Hanoi is a very pretty city, thanks to the French colonial legacy; lots of old ochre-yellow buildings, tree-shaded boulevards, and a lake near the Old Quarter where I'm staying. Unlike China, where the car is taking over, here most people still get around on two wheels -- Yamaha and Honda scooters fill the streets, with two or three people clinging to the back as they zip around. (Coming in from the airport, I saw one with a huge load of roses, easily four feet by four feet, bundled on top of the back of one; another, carrying several sacks of miscellaneous junk, had a woman crouching down on the running boards between the driver's legs as they hurtled along the highway.) They're cheaper and many times more numerous than car taxis (not to mention more persistent), so I've already taken a ride on a few of them -- it's mildly terrifying but also a fun way to see the streets.

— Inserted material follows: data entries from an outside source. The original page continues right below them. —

(* ===== verification/Request.v ===== *)
(** * Requests

    [request.hpp] and [impl/request.ipp]: a request is a pipeline of commands,
    built in place; it counts its commands, the responses it expects, and
    remembers whether a [HELLO] gives it priority. *)

From S2P Require Import Prelude Charconv Types Parser ParserSpec ParserSafety Resp3 ParserCorrect Serialization.

(** [request::config]. *)
Record request_config := mk_request_config {
  cancel_on_connection_lost : bool;
  cancel_if_not_connected : bool;
  cancel_if_unresponded : bool;
  hello_with_priority : bool;
}.

Definition default_request_config : request_config := mk_request_config true false true true.

Record request := mk_request {
  cfg_ : request_config;
  payload_ : bytes;
  commands_ : size_t;
  expected_responses_ : size_t;
  has_hello_priority_ : bool;
}.

(** The constructor. *)
Definition new_request (cfg : request_config) : request := mk_request cfg [] 0 0 false.

Definition get_expected_responses (r : request) : size_t := expected_responses_ r.
Definition get_commands (r : request) : size_t := commands_ r.
Definition payload (r : request) : bytes := payload_ r.
Definition has_hello_priority (r : request) : bool := has_hello_priority_ r.
Definition get_config (r : request) : request_config := cfg_ r.

Definition clear (r : request) : request := mk_request (cfg_ r) [] 0 0 false.

Definition with_payload (r : request) (p : bytes) : request :=
  mk_request (cfg_ r) p (commands_ r) (expected_responses_ r) (has_hello_priority_ r).
(** The fresh adapter of a result that holds a value. *)
Definition fresh_wrapper {T} `{Impl T} : wrapper T :=
  mk_wrapper (r_value impl_default) (on_value_available impl_init impl_default) false.

(** ** Nodes of a value *)

(** A top-level value that is not an error. *)
Definition root_type (r : resp3) : type.t :=
  match r with
  | r_simple t _ | r_blob t _ | r_aggregate t _ => t
  | r_stream _ => type.streamed_string
  end.

Lemma nodes_cons d r : exists nd nds, nodes d r = nd :: nds /\ data_type nd = root_type r.
Proof. destruct r; cbn; eauto. Qed.

Lemma nodes_leaf d r : leaf r = true -> nodes d r = [leaf_node d r].
Proof. by destruct r. Qed.

Lemma nodes_leaves d rs : forallb leaf rs = true -> concat (map (nodes d) rs) = map (leaf_node d) rs.
Proof.
  induction rs as [|r rs IH]; [done|]. cbn [forallb map concat]. rewrite andb_true_iff.
  intros [Hr Hrs]. by rewrite nodes_leaf, IH.
Qed.

Lemma valid_leaf r d :
  valid r = true -> leaf r = true ->
  is_aggregate (data_type (leaf_node d r)) = false /\ aggregate_size (leaf_node d r) = 1 /\
  depth (leaf_node d r) = d.
Proof.
  destruct r as [t v|t v|t cs|ps]; cbn; try done.
  - unfold simple_ok. rewrite andb_true_iff. intros [_ Ht] _. by destruct t.
  - rewrite andb_true_iff. intros [Ht _] _. by destruct t.
Qed.

Lemma multiplicity_count t cs :
  len cs mod element_multiplicity t = 0 -> len cs < size_modulus ->
  element_multiplicity t *w aggregate_count t cs = len cs.
Proof.
  intros Hm Hl. unfold aggregate_count.
  assert (element_multiplicity t * (len cs / element_multiplicity t) = len cs) as E.
  { rewrite (N.div_mod (len cs) (element_multiplicity t)) at 2 by (by destruct t). lia. }
  by rewrite wmul_small; rewrite E.
Qed.

(** ** Vectors *)

Section Vector.
Context {T : Type} `{FromBulk T} (n : size_t) (f : node -> T).

Lemma vector_leaf acc nd :
  is_aggregate (data_type nd) = false -> converts bulk_value_init f nd ->
  impl_adapter (T := vector n T) (tt, Vector acc) nd None = Done ((tt, Vector (acc ++ [f nd])), None).
Proof.
  intros Ha Hc. unfold impl_adapter. cbn [impl_call impl_vector fst snd vec]. unfold vector_impl.
  rewrite Ha. by rewrite Hc.
Qed.

Lemma vector_leaves acc nds :
  Forall (fun nd => is_aggregate (data_type nd) = false) nds ->
  Forall (converts bulk_value_init f) nds ->
  feed (impl_adapter (T := vector n T)) (tt, Vector acc) nds = Done ((tt, Vector (acc ++ map f nds)), None).
Proof.
  intros Ha Hc. revert acc. induction Ha as [|nd nds Hnd Ha IH]; intros acc.
  - by rewrite app_nil_r.
  - inv Hc. rewrite (feed_cons _ _ _ _ (tt, Vector (acc ++ [f nd]))) by (by apply vector_leaf).
    rewrite IH by done. by rewrite <-(assoc_L (++)).
Qed.

Lemma nodes_length d cs : len cs <= len (concat (map (nodes d) cs)).
Proof.
  induction cs as [|c cs IH]; [done|]. cbn [map concat]. rewrite len_app, len_cons.
  destruct (nodes_cons d c) as (nd & nds & -> & _). rewrite len_cons. lia.
Qed.

Lemma stored_app a b : stored (a ++ b) = stored a ++ stored b.
Proof. apply List.filter_app. Qed.

Lemma stored_le nds : len (stored nds) <= len nds.
Proof.
  induction nds as [|nd nds IH]; [done|]. unfold stored in *. cbn [List.filter].
  destruct (negb _); rewrite ?len_cons; lia.
Qed.

Lemma stored_id nds : Forall (fun nd => is_aggregate (data_type nd) = false) nds -> stored nds = nds.
Proof. induction 1 as [|nd nds Hnd _ IH]; [done|]. unfold stored in *. cbn. rewrite Hnd. cbn. by rewrite IH. Qed.

(** The statement of the induction: the leaves of the value are appended. *)
Definition vector_appends (d : N) (nds : list node) : Prop :=
  forall acc, Forall (converts bulk_value_init f) (stored nds) -> len acc + len nds <= n ->
  feed (impl_adapter (T := vector n T)) (tt, Vector acc) nds =
    Done ((tt, Vector (acc ++ map f (stored nds))), None).

Lemma vector_appends_concat d cs :
  Forall (fun c => forall d, vector_appends d (nodes d c)) cs ->
  vector_appends d (concat (map (nodes d) cs)).
Proof.
  intros Hcs. induction Hcs as [|c cs Hc _ IH]; intros acc Hconv Hlen.
  - by rewrite app_nil_r.
  - cbn [map concat] in *. rewrite stored_app, Forall_app, len_app in *. destruct Hconv as [Hconv1 Hconv2].
    rewrite feed_app, Hc by (try done; lia). cbn [mbind outcome_bind has_ec]. cbn.
    rewrite IH; [by rewrite map_app, (assoc_L (++))|done|].
    rewrite len_app. pose proof (stored_le (nodes d c)). unfold len in *. rewrite length_map. lia.
Qed.

Lemma vector_appends_nodes r : n < size_modulus -> valid r = true -> forall d, vector_appends d (nodes d r).
Proof.
  intros Hn. induction r as [t v|t v|t cs IH|ps] using resp3_ind'; intros Hval d acc Hconv Hlen.
  1,2: destruct (valid_leaf _ d Hval eq_refl) as (Ha & _); cbn [leaf_node] in Ha;
    cbn [nodes] in *; rewrite stored_id in * by (repeat constructor; done); apply vector_leaves; [|done]; by repeat constructor.
  - cbn [valid] in Hval. rewrite !andb_true_iff, N.ltb_lt, N.eqb_eq in Hval. destruct Hval as [[[Ha Hl] Hm] Hv].
    cbn [nodes] in *. unfold stored in *. cbn [List.filter data_type] in *. rewrite Ha in *. cbn [negb] in *.
    rewrite len_cons in Hlen. pose proof (nodes_length (d + 1) cs) as Hle.
    rewrite (feed_cons _ _ _ _ (tt, Vector acc)).
    + apply vector_appends_concat; [|done|lia]. rewrite forallb_forall in Hv. apply Forall_forall.
      intros c Hc. rewrite Forall_forall in IH. intros d'. apply IH; [done|]. apply Hv. by apply list_elem_of_In.
    + unfold impl_adapter. cbn [impl_call impl_vector fst snd vec]. unfold vector_impl.
      cbn [data_type aggregate_size]. rewrite Ha, multiplicity_count by done. unfold vector_reserve.
      rewrite wadd_small by lia. rewrite (proj2 (N.leb_le _ _)) by lia. done.
  - assert (Forall (fun nd => is_aggregate (data_type nd) = false) (nodes d (r_stream ps))) as Ha.
    { cbn. constructor; [done|]. apply Forall_app. split; [|by repeat constructor].
      apply Forall_map, Forall_true. done. }
    rewrite stored_id in * by done. by apply vector_leaves.
Qed.
End Vector.

(** ** Sets and lists *)

(** A node that stores an element with conversion [f]. *)
Definition storable {T} `{FromBulk T} (init : T) (f : node -> T) (nd : node) : Prop :=
  is_aggregate (data_type nd) = false /\ aggregate_size nd = 1 /\ 1 <= depth nd /\ converts init f nd.

Lemma leaves_storable {T} `{FromBulk T} (init : T) (f : node -> T) cs :
  forallb valid cs = true -> forallb leaf cs = true ->
  Forall (converts init f) (map (leaf_node 1) cs) ->
  Forall (storable init f) (map (leaf_node 1) cs).
Proof.
  intros Hv Hl. rewrite !Forall_map. rewrite forallb_forall in Hv, Hl. intros Hc.
  rewrite Forall_forall in *. intros c Hin. assert (In c cs) as Hin' by (by apply list_elem_of_In).
  destruct (valid_leaf c 1 (Hv _ Hin') (Hl _ Hin')) as (? & ? & Hd).
  repeat split; [done..|by rewrite Hd|by apply Hc].
Qed.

Ho Chi Minh's Mausoleum, which I had been planning to see, was unfortunately closed for Friday; so I'm 0 for 2 on my Embalmed Former Communist Leaders checklist. I did pass by the front of the monument, which is massive and which has huge red-and-yellow-starred flags lining the ground. Ho himself apparently expressed wishes for a simple cremation, but I suppose the party knows best. I went to a few sights here, including the old French prison where John McCain, along with several other downed American pilots, was imprisoned during the war. They still have his flight suit there, in addition to the guillotine used by the French colonial regime on Vietminh insurgents prior to their victory in the north. I also checked out the Temple of Literature, where old Confucian students got their doctorates engraved in stone stelae mounted atop statues of turtles. Lunch was at a nice little cafe near the market district; if nothing else, I can thank the French for introducing cafe culture. They even have Orangina! My last stop this afternoon was the Army Museum, full of captured French and American war materiel and lots of exhibits about the Vietnamese wars; heavily slanted to match the official line as you might expect, but still interesting.

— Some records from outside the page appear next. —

(** The front of the queue, which is in flight or in the current write. *)
Lemma front_ticket m c front rest e :
  wf m -> implements m c -> reqs_ m = front :: rest -> store m !! front = Some e -> is_waiting e = false ->
  exists t, ticket_id t = front /\ elem_ok e /\ req_ e = ticket_req t /\ remaining_responses_ e = ticket_left t /\
    (ticket_id t ∉ rest) /\
    ((exists f, in_flight c = t :: f /\ status_ e = written) \/
     (in_flight c = [] /\ exists w, in_write c = t :: w /\ status_ e = staged)).
Proof.
  intros Hwf Himp Hr He Hw. pose proof (wf_nodup _ Hwf) as Hnd. rewrite Hr in Hnd. apply NoDup_cons in Hnd as [Hnin _].
  pose proof (imp_queue _ _ Himp) as Q. rewrite Hr in Q. pose proof (fun t => ticket_elem m c t Hwf Himp) as Hel.
  destruct (in_flight c) as [|t f]; [destruct (in_write c) as [|t w]; [destruct (unsent c) as [|t u]; [done|]|]|];
    injection Q as -> _; (destruct (Hel t) as (e' & He' & Hok & Hreq & Hl & Hf & Hwr & Hu); [set_solver|]);
    rewrite He in He'; injection He' as <-; exists t.
  - exfalso. unfold is_waiting in Hw. apply bool_decide_eq_false in Hw. apply Hw, Hu. by left.
  - split_and!; try done. right. split; [done|]. exists w. split; [done|]. apply Hwr. by left.
  - split_and!; try done. left. exists f. split; [done|]. apply Hf. by left.
Qed.

(** A new element at the front of the queue, which nobody is told about. *)
Lemma update_implements m c front e e' :
  wf m -> implements m c -> store m !! front = Some e -> status_ e' = status_ e -> req_ e' = req_ e ->
  remaining_responses_ e' = remaining_responses_ e -> told_of e' = told_of e ->
  implements (set_store m (<[front := e']> (store m))) c.
Proof.
  intros Hwf [Q F W U T O L] He Hst Hr Hl Ht.
  assert (forall st ts, Forall (holds (store m) st) ts -> Forall (holds (<[front := e']> (store m)) st) ts) as Hh.
  { intros st ts. apply holds_change. intros t x Hin Hx Hs. destruct (decide (ticket_id t = front)) as [Ei|Hne].
    - rewrite Ei, lookup_insert_eq. rewrite Ei, He in Hx. injection Hx as <-. exists e'. split_and!; congruence.
    - rewrite lookup_insert_ne by done. by exists x. }
  split; cbn [reqs_ store write_buffer_ cancel_run_called_ set_store]; auto.
  rewrite T, (told_insert (store m) front e) by done. symmetry. apply insert_id. by rewrite lookup_fmap, He, Ht.
Qed.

This evening I wandered around the lake area for a bit and bought a pair of cheap flip-flops, then went to watch roi nuoc, or Vietnamese water puppets. The show was about an hour and full of traditional music and vignettes of Vietnamese village life, interspersed with mythical creatures and a few ancient legends. Most of the puppets were not too elaborate in their decoration but they could perform some pretty clever tricks with them; it was a fun outing.

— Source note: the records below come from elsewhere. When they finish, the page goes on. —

(* ===== verification/MultiplexerClaims.v ===== *)
(** * Claims about the multiplexer *)

From stdpp Require Import gmap.
From S2P Require Import Prelude Charconv Types Parser ParserSpec ParserSafety Resp3 ParserCorrect.
From S2P Require Import Serialization Request Adapters Traits AdapterTheorems.
From S2P Require Import Multiplexer MultiplexerInvariant MultiplexerRead MultiplexerStream.

#[local] Open Scope string_scope.
#[local] Open Scope N_scope.
#[local] Open Scope list_scope.

(** ** Examples *)

(** An adapter that records what it is given. *)
Definition recorder : any_adapter :=
  mk_any_adapter (list (size_t * node)) [] (fun s i nd ec => Done (s ++ [(i, nd)], ec)) any_size
    (fun _ => None) (fun _ s => s).

Definition recorded (l : list (size_t * node)) : any_adapter :=
  mk_any_adapter (list (size_t * node)) l (fun s i nd ec => Done (s ++ [(i, nd)], ec)) any_size
    (fun _ => None) (fun _ s => s).

(** Requests of two commands, of one command, and without a response. *)
Definition two_commands : request := mk_request default_request_config (bs "GET a;GET b;") 2 2 false.
Definition one_command : request := mk_request default_request_config (bs "GET c;") 1 1 false.
Definition subscribe : request := mk_request default_request_config (bs "SUBSCRIBE d;") 1 0 false.

Definition bulk (v : bytes) : resp3 := r_blob type.blob_string v.
Definition bulk_node (v : bytes) : node := mk_node type.blob_string 1 0 v.

(** A sequence of operations. *)
Fixpoint mux_run (ops : list mux_op) (m : multiplexer) : outcome multiplexer :=
  match ops with
  | [] => Done m
  | op :: ops => m ← mux_apply op m; mux_run ops m
  end.

Lemma reachable_run ops m m' :
  reachable m -> Forall op_typed ops -> mux_run ops m = Done m' -> reachable m'.
Proof.
  intros Hm Hty. revert m Hm. induction Hty as [|op ops Hop _ IH]; intros m Hm; cbn; [by intros [= <-]|].
  destruct (mux_apply op m) as [m1|?|?] eqn:H1; [|done..]. apply IH. by eapply reachable_op.
Qed.

Definition start : multiplexer := set_receive_adapter new_multiplexer (Some recorder).

Definition run_ops (ops : list mux_op) : multiplexer :=
  match mux_run ops start with Done m => m | _ => start end.

(** ** The queue *)



(** ** Reading *)

(** When the buffer holds the responses of the requests at the front of the
    queue, in the order of the requests, and pushes anywhere between them, the
    calls of [commit_read] hand each request its own responses, the [i]-th under
    index [i], and the pushes to the receive adapter; every request is notified
    once and leaves the queue, and the bytes behind stay in the buffer. *)
Theorem pipeline_fifo m xs others rs rest ra :
  wf m -> idle m -> reqs_ m = map slot_id xs ++ others -> Forall (slot_ok (store m)) xs ->
  responses rs = concat (map slot_responses xs) -> Forall message_ok rs -> receive_pushes (receive_adapter_ m) (pushes rs) = Some ra ->
  read_buffer_ m = bytes_of rs ++ rest -> len (read_buffer_ m) < size_modulus ->
  exists m', commit_reads (length rs) m = Done (m', None) /\
    idle m' /\ reqs_ m' = others /\ read_buffer_ m' = rest /\ receive_adapter_ m' = ra /\
    Forall (slot_done (store m) (store m')) xs.
Proof.
  intros Hwf Hidle Hr Hok Hrs Hms Hra Hb Hl.
  destruct (deliver_slots xs (store m) (receive_adapter_ m) others) as (st & Hd & Hdone & _); [|done|].
  { pose proof (wf_nodup _ Hwf) as Hn. rewrite Hr in Hn. by apply NoDup_app in Hn as [? _]. }
  rewrite <- Hr, <- Hrs in Hd. destruct (commit_reads_deliver rs m rest (mk_world others st ra)) as (m' & Hc & Hi & Hb' & Hw); try done.
  { by apply (deliver_merge rs _ _ _ (receive_adapter_ m)). }
  exists m'. injection Hw as Hq <- <-. by split_and!.
Qed.

Definition a_push : resp3 := r_aggregate type.push [bulk (bs "x")].

Definition two_requests : multiplexer :=
  run_ops [op_add two_commands recorder; op_add one_command recorder; op_prepare_write; op_commit_write;
           op_receive (bytes_of [bulk (bs "A"); a_push; bulk (bs "B"); bulk (bs "C")] ++ bs "$")].

Lemma two_requests_wf : wf two_requests.
Proof.
  apply reachable_wf, (reachable_run [op_add two_commands recorder; op_add one_command recorder; op_prepare_write; op_commit_write;
           op_receive (bytes_of [bulk (bs "A"); a_push; bulk (bs "B"); bulk (bs "C")] ++ bs "$")] start).
  - apply reachable_new.
  - repeat constructor; by vm_compute.
  - vm_compute. reflexivity.
Qed.

Lemma pipeline_fifo_witness :
  exists m', commit_reads 4 two_requests = Done (m', None) /\ idle m' /\ reqs_ m' = [] /\
    read_buffer_ m' = bs "$" /\
    receive_adapter_ m' = Some (recorded [(0, mk_node type.push 1 0 []); (0, mk_node type.blob_string 1 1 (bs "x"))]) /\
    Forall (slot_done (store two_requests) (store m'))
      [mk_slot 0%nat [bulk (bs "A"); bulk (bs "B")] (recorded [(0, bulk_node (bs "A")); (1, bulk_node (bs "B"))]);
       mk_slot 1%nat [bulk (bs "C")] (recorded [(0, bulk_node (bs "C"))])].
Proof.
  apply (pipeline_fifo two_requests
      [mk_slot 0%nat [bulk (bs "A"); bulk (bs "B")] (recorded [(0, bulk_node (bs "A")); (1, bulk_node (bs "B"))]);
       mk_slot 1%nat [bulk (bs "C")] (recorded [(0, bulk_node (bs "C"))])] [] [bulk (bs "A"); a_push; bulk (bs "B"); bulk (bs "C")] (bs "$")).
  - exact two_requests_wf.
  - by vm_compute.
  - by vm_compute.
  - repeat apply Forall_cons_2; [..|apply Forall_nil_2]; eexists; (split; [vm_compute; reflexivity|]);
      (split; [split; by vm_compute|]); (split; [by vm_compute|]); (split; [done|]); (split; [by vm_compute|]);
      (split; [repeat constructor; by vm_compute|by vm_compute]).
  - by vm_compute.
  - repeat constructor; by vm_compute.
  - by vm_compute.
  - by vm_compute.
  - by vm_compute.
Defined.

Definition one_request : multiplexer := run_ops [op_add one_command recorder; op_prepare_write].

(** A message goes to the receive adapter, and no request changes, when it
    is a push, or when no request can be answered by it: the queue is empty, or
    its front is not sent yet or expects no response. *)
Theorem push_to_receive_adapter m r rest a0 a :
  wf m -> idle m -> buffered m r rest -> receive_adapter_ m = Some a0 ->
  root_type r = type.push \/ reqs_ m = [] \/
    (exists front others e, reqs_ m = front :: others /\ store m !! front = Some e /\
       (status_ e = waiting \/ remaining_responses_ e = 0)) ->
  feed (fun a nd ec => any_call a 0 nd ec) a0 (nodes 0 r) = Done (a, None) ->
  exists m', commit_read m None = Done (m', None, (Some true, len (encode r))) /\
    idle m' /\ read_buffer_ m' = rest /\ reqs_ m' = reqs_ m /\ store m' = store m /\
    receive_adapter_ m' = Some a.
Proof.
  intros Hwf Hidle Hbuf Hra Hpush Hfeed. apply (read_push m r rest a0 a); try done.
  rewrite (is_next_push_message m r rest Hbuf).
  destruct Hpush as [->|[->|(front & others & e & -> & He & Hw)]]; [done|by destruct (root_type r)|].
  unfold deref. rewrite He. cbn.
  destruct (N.eqb_spec (remaining_responses_ e) 0) as [Hz|Hz]; [by destruct (root_type r)|].
  destruct Hw as [Hw|]; [|done]. unfold is_waiting. rewrite bool_decide_true by done. by destruct (root_type r).
Qed.

Lemma push_to_receive_adapter_witness :
  let r := r_aggregate type.push [bulk (bs "x")] in
  let m := set_read_buffer one_request (encode r ++ bs ":") in
  exists m', commit_read m None = Done (m', None, (Some true, len (encode r))) /\
    idle m' /\ read_buffer_ m' = bs ":" /\ reqs_ m' = reqs_ m /\ store m' = store m /\
    receive_adapter_ m' = Some (recorded [(0, mk_node type.push 1 0 []); (0, mk_node type.blob_string 1 1 (bs "x"))]).
Proof.
  intros r m. apply (push_to_receive_adapter m r (bs ":") recorder).
  - apply reachable_wf, (reachable_run [op_add one_command recorder; op_prepare_write; op_receive (encode r ++ bs ":")] start).
    + apply reachable_new.
    + repeat constructor; by vm_compute.
    + vm_compute. reflexivity.
  - by vm_compute.
  - split_and!; by vm_compute.
  - by vm_compute.
  - by left.
  - by vm_compute.
Defined.

(** ** Writing *)

(** [prepare_write] appends the payloads of the waiting requests to the
    write buffer, in the order of the queue, stages exactly those, and returns
    their number. *)
Theorem prepare_write_payload m :
  wf m ->
  let ids := List.filter (test m is_waiting) (reqs_ m) in
  let m' := (prepare_write m).1 in
  (prepare_write m).2 = len ids /\ reqs_ m' = reqs_ m /\
  write_buffer_ m' = write_buffer_ m ++
    concat (map (fun id => from_option (fun e => payload (req_ e)) [] (store m !! id)) ids) /\
  (forall id, store m' !! id = if decide (id ∈ ids) then mark_staged <$> store m !! id else store m !! id).
Proof.
  intros Hwf ids m'. unfold m', prepare_write.
  destruct (partition_point _ _) as [a b] eqn:Hpp. apply partition_waiting in Hpp as (Hr & Ha & Hb); [|done].
  assert (ids = b) as Hids.
  { unfold ids. rewrite Hr, List.filter_app.
    assert (List.filter (test m is_waiting) a = []) as ->.
    { clear -Ha. induction Ha as [|x a Hx _ IH]; [done|]. cbn. by rewrite Hx. }
    cbn. clear -Hb. induction Hb as [|x b Hx _ IH]; [done|]. cbn. by rewrite Hx, IH. }
  rewrite Hids. destruct (stage_fold m b) as (Hr' & _ & _ & _ & Hs & Hw).
  - rewrite <-Hids. apply filter_nodup, Hwf.
  - intros id Hid. destruct (wf_elems _ Hwf id) as (e & He & _); [rewrite Hr; apply elem_of_app; by right|]. by exists e.
  - cbn [fst snd reqs_ write_buffer_ store set_usage]. by split_and!.
Qed.

Lemma prepare_write_payload_witness :
  let m := run_ops [op_add two_commands recorder; op_add one_command recorder] in
  write_buffer_ (prepare_write m).1 = bs "GET a;GET b;GET c;".
Proof.
  intros m.
  refine (eq_trans (proj1 (proj2 (proj2 (prepare_write_payload m _)))) _).
  - apply reachable_wf, (reachable_run [op_add two_commands recorder; op_add one_command recorder] start).
    + apply reachable_new.
    + repeat constructor; by vm_compute.
    + vm_compute. reflexivity.
  - by vm_compute.
Defined.

(** A request with [HELLO] priority goes in front of all the requests that
    are not sent yet and behind the others; any other request goes to the end. *)
Theorem add_position m req a m' :
  wf m -> get_expected_responses req < size_modulus -> mux_apply (op_add req a) m = Done m' ->
  exists id pre post, (id ∉ reqs_ m) /\ store m' !! id = Some (make_elem req a) /\
    reqs_ m = pre ++ post /\ reqs_ m' = pre ++ id :: post /\
    Forall (fun x => test m' is_waiting x = true) post /\
    (if has_hello_priority req then Forall (fun x => test m' is_waiting x = false) pre else post = []).
Proof.
  intros Hwf Hreq. cbn [mux_apply]. destruct (allocate m req a) as [m1 id] eqn:Hal.
  apply wf_allocate in Hal as (Hwf1 & Hnin & Hr & Hs); [|done]. intros Hadd.
  destruct (wf_add m1 id (make_elem req a) m') as (_ & Hst & pre & post & H1 & H2 & H3 & H4); try done.
  exists id, pre, post. rewrite Hr in H1, Hnin. rewrite Hst. unfold test in *. rewrite Hst. by split_and!.
Qed.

Overall my first day in Vietnam has been pretty good, the only exceptions being the initially unfavorable introduction and the humidity, which as you would imagine is omnipresent. Tomorrow I'm going to go out to Halong Bay, an inlet full of towering limestone pillars and caves; the trip should take the full day, and I think there is a bit of kayaking involved in addition to a boat cruise. I also got a flight on to my next stop, Hue; I'll leave for there on Sunday afternoon and the continue south with stops in Hoi An and Quy Nhon over the course of the next few days.
For now, though, it's time for shower number three of the day.